Her curiosity aroused, the girl sniffs at the jar, then straightens one of her bent fingers to scoop some out. “It’s so black.” She puts it in her mouth. I wait for her to spit it out, to summon the elephants, but she has a thoughtful expression on her face. “It’s like no chutney I’ve ever had.” She takes another fingerful, then grins shyly, toothily, at Jaz. “It tickles my throat. Devi ma is pleased.”

JAZ INSTANTLY SEEMS
to acquire the status of most favored disciple. The Devi girl allows him to touch not just her feet, but his limb of choice at will (even letting him rub the nubs on her appendage). She undoes her hair and sweeps it playfully over his face, declaring it to be a special blessing she’s invented just for him. She insists he feed her pieces of samosa with his own hand—he ingratiates himself further by dipping each bite in Marmite. They take big swallows from a shared bottle of Coke like pals in a TV commercial, giggling as the bubbles come out their noses. As a special gesture of appreciation, she regurgitates some of the samosa and offers it to him in her palm as prasad—Jaz has no choice but to swallow it with love (delight, even) writ all over his face.

When it’s time for her next show, Devi girl insists Jaz (who she’s christened her horse, her “Gaurav-ghoda”) carry her on his shoulders to the turret. An attendant opens a small gate at the end of the terrace beyond which a walkway runs across the top of the building along the crenulated parapet. Jaz, the merry porter, proceeds down this with his joyful load. At the turret, he personally helps the girl into a saucer-shaped stand of sorts, while a cluster of attendants stand by and watch.

“My, aren’t we the Devi’s pet?” I remark when he returns.

“All to get your husband back,” he reminds me.

The fireworks start—rockets whiz by, fire fountains burst into life all around us. With cascades of sparks tumbling from every ledge, I’m surprised the hotel doesn’t burn down. Large lotuses blossom from the Devi’s extra hands—Chitra has inserted a stem into a cleft in the left. “We’re trying to get her to memorize the words so she can address the crowd in her own voice,” she tells us, as Devi girl lip-synchs to the prerecorded words piped in through the speaker system.

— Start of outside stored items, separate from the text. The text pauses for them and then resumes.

(* ===== verification/MessageCapability.v ===== *)
(** Whether [bgp_capability_msg_parse] comes to an end: a multiprotocol capability
    that it ignores is not skipped, so the loop stays there for ever; without one it
    takes at most as many rounds as the message has bytes. *)
From S2P Require Import Prelude Prefix Stream StreamRead Hash ASPath Community Ecommunity Tarpan Decision Attr AttrSpec Update UpdateSpec Fsm FsmSpec Open OpenSpec Message MessageSpec MessageReceive.
Open Scope Z_scope.

(** The four bytes of the multiprotocol capability at [pnt], and the byte at [i]. *)
Definition byte_at (d : list Z) (i : Z) : Z := nth (Z.to_nat i) d 0.
Definition mp_at (d : list Z) (pnt : Z) : list Z := take 4 (drop (Z.to_nat (pnt + 3)) d).

(** A capability the loop ignores with [continue]. *)
Definition ignored (p : Fsm.peer) (d : list Z) (pnt : Z) : Prop :=
  byte_at d (pnt + 1) = CAPABILITY_CODE_MP ∧
  (CHECK_FLAG (pflags p) PEER_FLAG_OVERRIDE_CAPABILITY = true ∨
   bgp_afi_safi_valid_indices (be_value (take 2 (mp_at d pnt))) (be_value (drop 3 (mp_at d pnt))) = None).

(** A well-formed capability at [pnt], which is not the last one. *)
Definition well_formed (d : list Z) (pnt end_ : Z) : Prop :=
  pnt + 3 <= end_ ∧ pnt + byte_at d (pnt + 2) + 3 <= end_ ∧
  (byte_at d pnt = CAPABILITY_ACTION_SET ∨ byte_at d pnt = CAPABILITY_ACTION_UNSET).

(** Positions the loop comes to. *)
Inductive walk (d : list Z) (end_ pnt : Z) : Z → Prop :=
  | walk_here : walk d end_ pnt pnt
  | walk_next i : walk d end_ pnt i → well_formed d i end_ → walk d end_ pnt (i + byte_at d (i + 2) + 3).

Lemma walk_cons d end_ pnt i : well_formed d pnt end_ → walk d end_ (pnt + byte_at d (pnt + 2) + 3) i → walk d end_ pnt i.
Proof. intros Hw. induction 1 as [|i _ IH Hi]; [by apply walk_next; [constructor|]|by apply walk_next]. Qed.

Lemma rd_at d i : 0 <= i < zlen d → rd d i = Ok (byte_at d i).
Proof.
  intros Hi. destruct (rd_in_bounds d i Hi) as [b Hb]. rewrite Hb. apply rd_inv in Hb as [_ Hb]. unfold byte_at. by rewrite (nth_lookup_Some _ _ _ _ Hb).
Qed.
Lemma at_byte d i : bytes_ok d → 0 <= i < zlen d → is_byte (byte_at d i).
Proof. intros Hd Hi. destruct (rd_byte d i Hd Hi) as (b & Hb & ?). rewrite rd_at in Hb by done. apply Ok_inj in Hb. by subst. Qed.

(** The action on a family returns and keeps the flags of the peer. *)
Lemma mp_action_ok p action k : k ∈ families →
  ∃ p', capability_mp_action p action k = Ok p' ∧ pflags p' = pflags p.
Proof.
  intros Hk. unfold capability_mp_action. destruct (action =? CAPABILITY_ACTION_SET); rewrite !af_put_ok by done; cbn [mbind M_bind].
  - destruct (afc _ k =? 0); [by eexists|]. rewrite af_put_ok by done. eexists. split; [done|]. unfold bgp_announce_route. by repeat case_match.
  - eexists. split; [done|]. unfold bgp_clear_route, bgp_clear_node_complete, BGP_EVENT_ADD. by repeat case_match.
Qed.

Section loop.
Context (e : env).

(** More fuel changes nothing. *)
Lemma loop_more k end_ fuel : ∀ st pnt x, capability_msg_loop e fuel st pnt end_ = Ok (Some x) →
  capability_msg_loop e (fuel + k) st pnt end_ = Ok (Some x).
Proof.
  induction fuel as [|fuel IH]; intros st pnt x.
  { destruct k; cbn [Nat.add capability_msg_loop]; destruct (negb _); done. }
  cbn [Nat.add capability_msg_loop]. destruct (negb _); [done|]. destruct (end_ <? pnt + 3); [done|].
  destruct (rd _ pnt); [|done]. destruct (rd _ (pnt + 1)); [|done]. destruct (rd _ (pnt + 2)); [|done]. cbn [mbind M_bind].
  destruct (_ && _); [done|]. destruct (end_ <? _); [done|]. destruct (rdn _ _ _); [|done]. cbn [mbind M_bind].
  repeat case_match; try apply IH. destruct (capability_mp_action _ _ _); [apply IH|done].
Qed.

(** At an ignored capability every round leads back to it. *)
Lemma loop_stuck st pnt end_ fuel : stream_ok (buf st) → 0 <= pnt → pnt + 7 <= Stream.size (buf st) →
  well_formed (data (buf st)) pnt end_ → ignored (peer_of st) (data (buf st)) pnt →
  capability_msg_loop e fuel st pnt end_ = Ok None.
Proof.
  intros Hs Hp Hz (H3 & Hl & Ha) [Hc Hi]. pose proof Hs as (? & ? & Hd & ? & _).
  induction fuel as [|fuel IH]; cbn [capability_msg_loop]; rewrite (proj2 (Z.ltb_lt pnt end_)) by lia; cbn [negb]; [done|].
  rewrite (proj2 (Z.ltb_ge _ _)) by lia. rewrite !rd_at by lia. cbn [mbind M_bind]. rewrite (proj2 (Z.ltb_ge _ _)) by lia.
  assert (negb (byte_at (data (buf st)) pnt =? CAPABILITY_ACTION_SET) && negb (byte_at (data (buf st)) pnt =? CAPABILITY_ACTION_UNSET) = false) as ->
    by (by destruct Ha as [-> | ->]).
  rewrite rdn_in_bounds by lia. cbn [mbind M_bind]. rewrite Hc, Z.eqb_refl. change (Z.to_nat 4) with 4%nat. fold (mp_at (data (buf st)) pnt).
  destruct Hi as [-> | ->]; [exact IH|]. by destruct (CHECK_FLAG _ _).
Qed.

(** One round at any other place. *)
Lemma loop_round st pnt end_ : stream_ok (buf st) → 0 <= pnt < end_ → pnt + 7 <= Stream.size (buf st) →
  ¬ (well_formed (data (buf st)) pnt end_ ∧ ignored (peer_of st) (data (buf st)) pnt) →
  (∃ st', ∀ f, capability_msg_loop e (S f) st pnt end_ = Ok (Some (st', -1))) ∨
  (well_formed (data (buf st)) pnt end_ ∧ ∃ st', buf st' = buf st ∧ pflags (peer_of st') = pflags (peer_of st) ∧
    ∀ f, capability_msg_loop e (S f) st pnt end_ = capability_msg_loop e f st' (pnt + byte_at (data (buf st)) (pnt + 2) + 3) end_).
Proof.
  intros Hs Hp Hz Hno. pose proof Hs as (? & ? & Hd & ? & _). cbn [capability_msg_loop]. rewrite (proj2 (Z.ltb_lt pnt end_)) by lia. cbn [negb].
  destruct (Z.ltb_spec end_ (pnt + 3)); [left; by eexists|]. rewrite !rd_at by lia. cbn [mbind M_bind].
  destruct (negb (byte_at (data (buf st)) pnt =? CAPABILITY_ACTION_SET) && negb (byte_at (data (buf st)) pnt =? CAPABILITY_ACTION_UNSET)) eqn:Ea; [left; by eexists|].
  destruct (Z.ltb_spec end_ (pnt + byte_at (data (buf st)) (pnt + 2) + 3)); [left; by eexists|]. right.
  assert (well_formed (data (buf st)) pnt end_) as Hw.
  { split; [lia|]. split; [lia|]. destruct (Z.eqb_spec (byte_at (data (buf st)) pnt) CAPABILITY_ACTION_SET), (Z.eqb_spec (byte_at (data (buf st)) pnt) CAPABILITY_ACTION_UNSET); auto; done. }
  split; [done|]. rewrite rdn_in_bounds by lia. cbn [mbind M_bind]. change (Z.to_nat 4) with 4%nat. fold (mp_at (data (buf st)) pnt).
  destruct (Z.eqb_spec (byte_at (data (buf st)) (pnt + 1)) CAPABILITY_CODE_MP) as [Ec|]; [|by exists st].
  destruct (CHECK_FLAG _ _) eqn:Eo; [destruct Hno; split; [done|]; split; [done|by left]|].
  destruct (bgp_afi_safi_valid_indices _ _) as [saf|] eqn:Ev; [|destruct Hno; split; [done|]; split; [done|by right] ].
  destruct (mp_action_ok (peer_of st) (byte_at (data (buf st)) pnt) _ (valid_family _ _ _ Ev)) as (p' & -> & Hp'). cbn [mbind M_bind].
  by exists (on_peer st (λ _, p')).
Qed.

(** The loop ends within [end_ - pnt] rounds, or comes to an ignored capability and
    never ends. *)
Lemma loop_ends end_ fuel : ∀ st pnt, stream_ok (buf st) → 0 <= pnt → end_ + 4 <= Stream.size (buf st) → end_ - pnt <= Z.of_nat fuel →
  (∃ st' r, capability_msg_loop e fuel st pnt end_ = Ok (Some (st', r)) ∧ (r = 0 ∨ r = -1)) ∨
  (∃ i, walk (data (buf st)) end_ pnt i ∧ well_formed (data (buf st)) i end_ ∧ ignored (peer_of st) (data (buf st)) i ∧
    ∀ f, capability_msg_loop e f st pnt end_ = Ok None).
Proof.
  induction fuel as [|fuel IH]; intros st pnt Hs Hp Hz Hf.
  { left. cbn [capability_msg_loop]. rewrite (proj2 (Z.ltb_ge _ _)) by lia. cbn [negb]. eauto. }
  destruct (Z.ltb_spec pnt end_) as [Hlt|].
  2: { left. cbn [capability_msg_loop]. rewrite (proj2 (Z.ltb_ge _ _)) by lia. cbn [negb]. eauto. }
  pose proof Hs as (? & ? & Hd & ? & Hb).
  assert (Decision (well_formed (data (buf st)) pnt end_ ∧ ignored (peer_of st) (data (buf st)) pnt)) as [[Hw Hi]|Hno]
    by (unfold well_formed, ignored; apply _).
  { right. exists pnt. split; [constructor|]. split; [done|]. split; [done|]. intros f. destruct Hw. by apply loop_stuck; [| |lia|..]. }
  destruct (Z.ltb_spec end_ (pnt + 3)).
  { left. cbn [capability_msg_loop]. rewrite (proj2 (Z.ltb_lt pnt end_)), (proj2 (Z.ltb_lt end_ (pnt + 3))) by lia. cbn [negb]. eauto. }
  destruct (loop_round st pnt end_ Hs) as [[st' E]|(Hw & st' & Eb & Ep & E)]; [lia|lia|done|left; rewrite E; eauto|].
  assert (is_byte (byte_at (data (buf st)) (pnt + 2))) as [? ?] by (apply at_byte; [done|lia]).
  rewrite E. destruct (IH st' (pnt + byte_at (data (buf st)) (pnt + 2) + 3)) as [?|(i & W & F & G & Hn)]; rewrite ?Eb; try done; try lia; [by left|].
  rewrite Eb in W, F, G. right. exists i. split; [by apply walk_cons|]. split; [done|]. split; [unfold ignored in *; by rewrite <-Ep|].
  intros [|f]; [|by rewrite E]. cbn [capability_msg_loop]. by rewrite (proj2 (Z.ltb_lt pnt end_)) by lia.
Qed.
End loop.

(** C37. [bgp_capability_receive] on a message of any content that ends at least four
    bytes before the end of the buffer.  Either it returns after at most as many
    rounds as the message has bytes, or the loop comes to a well-formed
    multiprotocol capability that it ignores, because of override-capability or a
    family it does not know, and no number of rounds is enough. *)
Theorem bgp_capability_receive_ends e st size :
  stream_ok (buf st) → 0 <= size → getp (buf st) + size = endp (buf st) → endp (buf st) + 4 <= Stream.size (buf st) →
  (∃ st' r, ∀ fuel, size <= Z.of_nat fuel → bgp_capability_receive e fuel st size = Ok (Some (st', r))) ∨
  (∃ i, walk (data (buf st)) (endp (buf st)) (getp (buf st)) i ∧ well_formed (data (buf st)) i (endp (buf st)) ∧
    ignored (peer_of st) (data (buf st)) i ∧ ∀ fuel, bgp_capability_receive e fuel st size = Ok None).
Proof.
  intros Hs Hn He Hz. pose proof Hs as (? & _). unfold bgp_capability_receive, bgp_capability_msg_parse. rewrite He.
  destruct (negb (CHECK_FLAG _ _)); [left; by eexists _, _|]. destruct (negb (_ =? _)); [left; by eexists _, _|].
  destruct (loop_ends e (endp (buf st)) (Z.to_nat size) st (getp (buf st))) as [(st' & r & E & _)|(i & ? & ? & ? & ?)]; try done; try lia; [|right; by exists i].
  left. exists st', r. intros fuel Hf. replace fuel with (Z.to_nat size + (fuel - Z.to_nat size))%nat by lia. by apply loop_more.
Qed.

(** ** Instances *)

(** An established session with dynamic capabilities; the message is in the
    buffer. *)
Definition dynamic_session (flags : Z) (l : list Z) : session :=
  sample_session (set_cap (Peer Established Established 7 flags 0 0 0 5 180 60 (sample_conf FsmSpec.zeros) true false (λ _, None) FsmSpec.zeros FsmSpec.zeros
    FsmSpec.zeros FsmSpec.zeros FsmSpec.zeros FsmSpec.zeros [] [] 0 0 0 0 0 0 0 0 0 0 false 0 [] None ∅) PEER_CAP_DYNAMIC_ADV) (sample_buffer l).

(** IPv4 unicast is announced, to a peer with override-capability: the daemon does
    not get out of the loop. *)
Lemma bgp_capability_receive_ends_witness :
  well_formed [0; 1; 4; 0; 1; 0; 1] 0 7 ∧
  ∀ fuel, bgp_capability_receive sample_env fuel (dynamic_session PEER_FLAG_OVERRIDE_CAPABILITY [0; 1; 4; 0; 1; 0; 1]) 7 = Ok None.
Proof.
  split; [split_and!; [vm_compute; congruence..|by left]|].
  destruct (bgp_capability_receive_ends sample_env (dynamic_session PEER_FLAG_OVERRIDE_CAPABILITY [0; 1; 4; 0; 1; 0; 1]) 7)
    as [(st' & r & E)|(i & _ & _ & _ & H)].
  - apply sample_buffer_ok; [by repeat constructor|vm_compute; congruence].
  - lia.
  - reflexivity.
  - vm_compute. congruence.
  - specialize (E 7%nat ltac:(lia)). vm_compute in E. discriminate.
  - exact H.
Defined.

(** Without the flag the family is recorded. *)
Example capability_set :
  match bgp_capability_receive sample_env 7 (dynamic_session 0 [0; 1; 4; 0; 1; 0; 1]) 7 with
  | Ok (Some (st, r)) => (r, afc_recv (peer_of st) (1, 1), afc_nego (peer_of st) (1, 1)) = (0, 1, 1)
  | _ => False
  end.
Proof. vm_compute. reflexivity. Qed.

(** A message of the full size, of capabilities without a value: at the last one
    four bytes after the buffer are copied. *)
Example capability_reads_past_the_buffer :
  let st := dynamic_session 0 (replicate 19 0 ++ concat (replicate 1359 [0; 99; 0])) in
  bgp_capability_receive sample_env 1359 (set_buf st (set_getp (buf st) 19)) 4077 = Fault Undefined.
Proof. vm_compute. reflexivity. Qed.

Chitra gives a signal to the man at the control panel, and the saucer holding the Devi girl begins to rotate. “Watch this,” Chitra says as streams of sparks issue from the base of the saucer, which slowly lifts into the air. It occurs to me that this might be the machine from Mehboob Studios that Sequeira said he’d had to give away. I blurt out the obvious question: If Devi ma is real, shouldn’t she be able to levitate on her own? Why does she need such aids?

Guddi, shocked, urges me to renounce these blasphemous thoughts before Devi ma strikes me down, but Chitra holds up her hand. “Why, indeed, would a real devi not show off her flying powers?” She looks at me, then Guddi and the rest of the assembly, as a teacher might at a sluggish class to elicit a forgotten lesson. “The answer, remember, is simple: That’s the wrong question. Rather, ask yourself why anyone might still doubt Devi ma after she’s taken the trouble to grace us in this girl’s avatar. What’s the true test? Healing the countless invalids who seek her help, or performing tricks like a circus animal? Count again the number of arms she has, then tell me what more evidence you could want.”

I stifle the impulse to point out that not all the limbs in question are whole, that their sum doesn’t quite total up to four. The attendants all gaze raptly at the spectacle, now certified authentic, but I cannot tell where Chitra stands herself. Was her speech merely for her minions’ sake, does she truly believe in Devi ma or not?